Hannon Armstrong Sustainable Infrastructure Capital (NYSE:HASI) was identified as a strong dividend candidate by our stock screener. The company stands out for its attractive yield, solid dividend history, and reasonable financial health, making it a potential option for income-focused investors.
Key Dividend Strengths
High Dividend Yield: HASI offers a yield of 5.93%, well above the S&P 500 average of 2.36% and outperforming 86% of its financial services peers.

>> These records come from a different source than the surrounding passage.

(* ===== verification/IntegrityTheorems.v ===== *)
(** * Theorems on the reviewed SDK

    The digest of a package tree determines every file of it, or two texts with
    one digest are at hand; evidence is only made for the reviewed tree. *)
From stdpp Require Import gmap.
From S2P Require Import Prelude JsMap Types MoveDomains JsValue Json SdkTypes Accounting Replay Group WalletHandlers.
From S2P Require Import LpHandlers PoolHandlers ConfigHandlers GroupChecks Reducer Reconciler Snapshot SnapshotDecode.
From S2P Require Import AlertCodec Store Numerals CursorRoundTrip JsonRoundTrip SnapshotRoundTrip Disk FileStore DiskSpec ReleaseClient.
From S2P Require Import ReleaseSpec ReleaseInputs AssemblerSpec BuildIntegrity.

(** ** Text in fields and lines *)

(** [c] is not in [s]. *)
Definition free (c : ascii) (s : string) : bool := allChars (fun x => negb (bool_decide (x = c))) s.

Lemma free_of f c s : allChars f s = true -> f c = false -> free c s = true.
Proof.
  intros Hs Hc. induction s as [|x s IH]; [done|]. cbn in *. bools. rewrite bool_decide_false by congruence. by apply IH.
Qed.

(** A field ends at its separator. *)
Lemma cut_at c a b r r' : free c a = true -> free c b = true -> a ⧺ String c r = b ⧺ String c r' -> a = b /\ r = r'.
Proof.
  revert b. induction a as [|x a IH]; intros [|y b] Ha Hb E.
  - by injection E as ->.
  - exfalso. cbn in E, Hb. injection E as <- _. by rewrite bool_decide_true in Hb.
  - exfalso. cbn in E, Ha. injection E as -> _. by rewrite bool_decide_true in Ha.
  - rewrite !append_String in E. injection E as -> E. cbn in Ha, Hb. bools. by apply IH in E as [-> ->].
Qed.

Lemma joinWith_cons x l : joinWith "" (x :: l) = x ⧺ joinWith "" l.
Proof. destruct l; [by rewrite append_empty|done]. Qed.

Reliable Payout History: The company has paid dividends for at least 10 years without cuts in the past three years, indicating stability.
Sustainable Payout Ratio: With 59.97% of earnings allocated to dividends, the payout is on the higher side but remains manageable given earnings growth.
Profitability & Financial Health
Decent Profitability (Rating: 5/10): HASI maintains a Return on Equity (ROE) of 13.72%, outperforming 70% of industry peers. However, its Return on Invested Capital (ROIC) is weak at 0.44%, signaling room for improvement.
Moderate Financial Health (Rating: 5/10): The company has a high Debt/Equity ratio (1.88), but strong liquidity metrics, including a Current Ratio of 11.25, which is better than 99% of competitors.
Valuation & Growth
Reasonable Valuation: Trading at a P/E of 10.55, HASI appears cheaper than 66% of its industry and the broader market.
Mixed Growth Outlook: While past Revenue growth (22.06% annually) has been strong, future revenue is expected to decline slightly (-4.57%). Earnings per share (EPS) growth is projected at 9.03%, supporting dividend sustainability.
For a deeper dive into HASI’s fundamentals, review the full report here.
Hannon Armstrong (NYSE:HASI) offers a strong 5.93% dividend yield, a reliable payout history, and reasonable valuation, making it a candidate for dividend investors.